### [Assigned task]
Copy the listing below line for line, starting at its first line and ending with the line that has "([%s], [%d], [%%]) is modelled" in it. Add nothing.

### [Task data]
┄┄┄┄┄┄┄┄┄┄┄┄┄┄┄┄┄┄┄┄

(** * elog: Embedded Lightweight Organized Logger

    A shallow embedding of [include/elog/elog.h] and [src/elog.c].

    The library is a header of preprocessor macros.  The embedding follows
    the two stages a C translation unit goes through:

    - preprocessing: the conditional directives ([#if]) choose a replacement
      list for every macro, and a use of [ELOG_INFO(fmt, ...)] is rewritten
      into a statement (or into something that is not a statement);
    - execution: the statement runs on a state made of the run-time
      threshold, the calls made to [printf], and the caller's own state
      (which the caller's argument expressions may change).

    [printf] itself belongs to the host; a fragment of its formatting
    ([%s], [%d], [%%]) is modelled in [Module Printf] to read the text a
    call produces. *)

From Stdlib Require Import ZArith List String Ascii Bool Lia.
From Stdlib Require Import Numbers.DecimalString.
Import ListNotations.

Open Scope Z_scope.

(* ================================================================== *)
(** ** 1. Log levels (elog.h, lines 23-31) *)

Inductive elog_level_t : Type :=
| ELOG_LEVEL_OFF
| ELOG_LEVEL_CRITICAL
| ELOG_LEVEL_ERROR
| ELOG_LEVEL_WARN
| ELOG_LEVEL_INFO
| ELOG_LEVEL_DEBUG
| ELOG_LEVEL_TRACE.

(** The integer an enumerator denotes in C code: [ELOG_LEVEL_OFF = 0] and
    each following enumerator is one more than its predecessor. *)
Definition enum_value (l : elog_level_t) : Z :=
  match l with
  | ELOG_LEVEL_OFF => 0
  | ELOG_LEVEL_CRITICAL => 1
  | ELOG_LEVEL_ERROR => 2
  | ELOG_LEVEL_WARN => 3
  | ELOG_LEVEL_INFO => 4
  | ELOG_LEVEL_DEBUG => 5
  | ELOG_LEVEL_TRACE => 6
  end.

(** A level as it is written in a macro definition or in a directive: an
    integer literal, or the name of an enumerator of [elog_level_t]. *)
Inductive level_expr : Type :=
| LevelLit (z : Z)
| LevelName (l : elog_level_t).

(** Value of a level expression in compiled C code. *)
Definition c_eval (e : level_expr) : Z :=
  match e with
  | LevelLit z => z
  | LevelName l => enum_value l
  end.

(** Value of a level expression inside an [#if] directive.  The enumerators
    are declared by a [typedef enum], not by [#define]: the preprocessor
    does not know them, and in the controlling expression of [#if] every
    identifier that is left after macro replacement is replaced by the
    number 0 (C11, 6.10.1 paragraph 4). *)
Definition pp_eval (e : level_expr) : Z :=
  match e with
  | LevelLit z => z
  | LevelName _ => 0
  end.

(** [uint8_t] conversion. *)
Definition uint8 (z : Z) : Z := z mod 256.

(* ================================================================== *)
(** ** 2.-5. Build-time configuration (elog.h, lines 41-142)

    Every field is a macro the build may define before the header is
    read; [default_config] holds the header's [#ifndef] defaults. *)

Definition ESC : string := String (ascii_of_nat 27) EmptyString.
Definition LF : string := String (ascii_of_nat 10) EmptyString.

Record config : Type := {
  ELOG_COMPILED_LEVEL : level_expr;
  ELOG_USE_RUNTIME_LEVEL : bool;
  ELOG_USE_FILE_LINE : bool;
  ELOG_USE_COLOR : bool;
  ELOG_COLOR_CRITICAL : string;
  ELOG_COLOR_ERROR : string;
  ELOG_COLOR_WARN : string;
  ELOG_COLOR_INFO : string;
  ELOG_COLOR_DEBUG : string;
  ELOG_COLOR_TRACE : string;
  ELOG_COLOR_RESET : string;
  ELOG_LEVEL_FMT_CRITICAL : string;
  ELOG_LEVEL_FMT_ERROR : string;
  ELOG_LEVEL_FMT_WARN : string;
  ELOG_LEVEL_FMT_INFO : string;
  ELOG_LEVEL_FMT_DEBUG : string;
  ELOG_LEVEL_FMT_TRACE : string;
  (** the [ELOG_FILE_LINE_FMT] of the build, read only when
      [ELOG_USE_FILE_LINE] is on *)
  FILE_LINE_FMT_setting : string
}.

Definition default_config : config := {|
  ELOG_COMPILED_LEVEL := LevelName ELOG_LEVEL_INFO;
  ELOG_USE_RUNTIME_LEVEL := true;
  ELOG_USE_FILE_LINE := true;
  ELOG_USE_COLOR := true;
  ELOG_COLOR_CRITICAL := ESC ++ "[1;35m";
  ELOG_COLOR_ERROR := ESC ++ "[1;31m";
  ELOG_COLOR_WARN := ESC ++ "[1;33m";
  ELOG_COLOR_INFO := ESC ++ "[1;32m";
  ELOG_COLOR_DEBUG := ESC ++ "[1;36m";
  ELOG_COLOR_TRACE := ESC ++ "[0;37m";
  ELOG_COLOR_RESET := ESC ++ "[0m";
  ELOG_LEVEL_FMT_CRITICAL := "[CRITICAL]";
  ELOG_LEVEL_FMT_ERROR := "[ERROR]";
  ELOG_LEVEL_FMT_WARN := "[WARN]";
  ELOG_LEVEL_FMT_INFO := "[INFO]";
  ELOG_LEVEL_FMT_DEBUG := "[DEBUG]";
  ELOG_LEVEL_FMT_TRACE := "[TRACE]";
  FILE_LINE_FMT_setting := "[%s: %d]"
|}.

(** Functional updates of the three flags and of the compile-time level. *)
Definition with_compiled_level (e : level_expr) (c : config) : config :=
  {| ELOG_COMPILED_LEVEL := e;
     ELOG_USE_RUNTIME_LEVEL := ELOG_USE_RUNTIME_LEVEL c;
     ELOG_USE_FILE_LINE := ELOG_USE_FILE_LINE c;
     ELOG_USE_COLOR := ELOG_USE_COLOR c;
     ELOG_COLOR_CRITICAL := ELOG_COLOR_CRITICAL c;
     ELOG_COLOR_ERROR := ELOG_COLOR_ERROR c;
     ELOG_COLOR_WARN := ELOG_COLOR_WARN c;
     ELOG_COLOR_INFO := ELOG_COLOR_INFO c;
     ELOG_COLOR_DEBUG := ELOG_COLOR_DEBUG c;
     ELOG_COLOR_TRACE := ELOG_COLOR_TRACE c;
     ELOG_COLOR_RESET := ELOG_COLOR_RESET c;
     ELOG_LEVEL_FMT_CRITICAL := ELOG_LEVEL_FMT_CRITICAL c;
     ELOG_LEVEL_FMT_ERROR := ELOG_LEVEL_FMT_ERROR c;
     ELOG_LEVEL_FMT_WARN := ELOG_LEVEL_FMT_WARN c;
     ELOG_LEVEL_FMT_INFO := ELOG_LEVEL_FMT_INFO c;
     ELOG_LEVEL_FMT_DEBUG := ELOG_LEVEL_FMT_DEBUG c;
     ELOG_LEVEL_FMT_TRACE := ELOG_LEVEL_FMT_TRACE c;
     FILE_LINE_FMT_setting := FILE_LINE_FMT_setting c |}.

Definition with_runtime_level (b : bool) (c : config) : config :=
  {| ELOG_COMPILED_LEVEL := ELOG_COMPILED_LEVEL c;
     ELOG_USE_RUNTIME_LEVEL := b;
     ELOG_USE_FILE_LINE := ELOG_USE_FILE_LINE c;
     ELOG_USE_COLOR := ELOG_USE_COLOR c;
     ELOG_COLOR_CRITICAL := ELOG_COLOR_CRITICAL c;
     ELOG_COLOR_ERROR := ELOG_COLOR_ERROR c;
     ELOG_COLOR_WARN := ELOG_COLOR_WARN c;
     ELOG_COLOR_INFO := ELOG_COLOR_INFO c;
     ELOG_COLOR_DEBUG := ELOG_COLOR_DEBUG c;
     ELOG_COLOR_TRACE := ELOG_COLOR_TRACE c;
     ELOG_COLOR_RESET := ELOG_COLOR_RESET c;
     ELOG_LEVEL_FMT_CRITICAL := ELOG_LEVEL_FMT_CRITICAL c;
     ELOG_LEVEL_FMT_ERROR := ELOG_LEVEL_FMT_ERROR c;
     ELOG_LEVEL_FMT_WARN := ELOG_LEVEL_FMT_WARN c;
     ELOG_LEVEL_FMT_INFO := ELOG_LEVEL_FMT_INFO c;
     ELOG_LEVEL_FMT_DEBUG := ELOG_LEVEL_FMT_DEBUG c;
     ELOG_LEVEL_FMT_TRACE := ELOG_LEVEL_FMT_TRACE c;
     FILE_LINE_FMT_setting := FILE_LINE_FMT_setting c |}.

Definition with_file_line (b : bool) (c : config) : config :=
  {| ELOG_COMPILED_LEVEL := ELOG_COMPILED_LEVEL c;
     ELOG_USE_RUNTIME_LEVEL := ELOG_USE_RUNTIME_LEVEL c;
     ELOG_USE_FILE_LINE := b;
     ELOG_USE_COLOR := ELOG_USE_COLOR c;
     ELOG_COLOR_CRITICAL := ELOG_COLOR_CRITICAL c;
     ELOG_COLOR_ERROR := ELOG_COLOR_ERROR c;
     ELOG_COLOR_WARN := ELOG_COLOR_WARN c;
     ELOG_COLOR_INFO := ELOG_COLOR_INFO c;
     ELOG_COLOR_DEBUG := ELOG_COLOR_DEBUG c;
     ELOG_COLOR_TRACE := ELOG_COLOR_TRACE c;
     ELOG_COLOR_RESET := ELOG_COLOR_RESET c;
     ELOG_LEVEL_FMT_CRITICAL := ELOG_LEVEL_FMT_CRITICAL c;
     ELOG_LEVEL_FMT_ERROR := ELOG_LEVEL_FMT_ERROR c;
     ELOG_LEVEL_FMT_WARN := ELOG_LEVEL_FMT_WARN c;
     ELOG_LEVEL_FMT_INFO := ELOG_LEVEL_FMT_INFO c;
     ELOG_LEVEL_FMT_DEBUG := ELOG_LEVEL_FMT_DEBUG c;
     ELOG_LEVEL_FMT_TRACE := ELOG_LEVEL_FMT_TRACE c;
     FILE_LINE_FMT_setting := FILE_LINE_FMT_setting c |}.

Definition with_color (b : bool) (c : config) : config :=
  {| ELOG_COMPILED_LEVEL := ELOG_COMPILED_LEVEL c;
     ELOG_USE_RUNTIME_LEVEL := ELOG_USE_RUNTIME_LEVEL c;
     ELOG_USE_FILE_LINE := ELOG_USE_FILE_LINE c;
     ELOG_USE_COLOR := b;
     ELOG_COLOR_CRITICAL := ELOG_COLOR_CRITICAL c;
     ELOG_COLOR_ERROR := ELOG_COLOR_ERROR c;
     ELOG_COLOR_WARN := ELOG_COLOR_WARN c;
     ELOG_COLOR_INFO := ELOG_COLOR_INFO c;
     ELOG_COLOR_DEBUG := ELOG_COLOR_DEBUG c;
     ELOG_COLOR_TRACE := ELOG_COLOR_TRACE c;
     ELOG_COLOR_RESET := ELOG_COLOR_RESET c;
     ELOG_LEVEL_FMT_CRITICAL := ELOG_LEVEL_FMT_CRITICAL c;
     ELOG_LEVEL_FMT_ERROR := ELOG_LEVEL_FMT_ERROR c;
     ELOG_LEVEL_FMT_WARN := ELOG_LEVEL_FMT_WARN c;
     ELOG_LEVEL_FMT_INFO := ELOG_LEVEL_FMT_INFO c;
     ELOG_LEVEL_FMT_DEBUG := ELOG_LEVEL_FMT_DEBUG c;
     ELOG_LEVEL_FMT_TRACE := ELOG_LEVEL_FMT_TRACE c;
     FILE_LINE_FMT_setting := FILE_LINE_FMT_setting c |}.

(* ================================================================== *)
(** ** The host's [printf]

    A call to [printf] is recorded as its format string and the values of
    its arguments.  [render] gives the text such a call writes, for the
    conversions [%s], [%d] and [%%]; it is [None] where the C standard
    leaves the call undefined (a conversion whose argument is missing or
    has the wrong type, C11 7.21.6.1 paragraph 9) and for conversions
    outside this fragment.  Arguments in excess of the format are
    evaluated and ignored (7.21.6.1 paragraph 2). *)

Module Printf.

┄┄┄┄┄┄┄┄┄┄┄┄┄┄┄┄┄┄┄┄

### [Solution for this exercise]
(** * elog: Embedded Lightweight Organized Logger

    A shallow embedding of [include/elog/elog.h] and [src/elog.c].

    The library is a header of preprocessor macros.  The embedding follows
    the two stages a C translation unit goes through:

    - preprocessing: the conditional directives ([#if]) choose a replacement
      list for every macro, and a use of [ELOG_INFO(fmt, ...)] is rewritten
      into a statement (or into something that is not a statement);
    - execution: the statement runs on a state made of the run-time
      threshold, the calls made to [printf], and the caller's own state
      (which the caller's argument expressions may change).

    [printf] itself belongs to the host; a fragment of its formatting
    ([%s], [%d], [%%]) is modelled in [Module Printf] to read the text a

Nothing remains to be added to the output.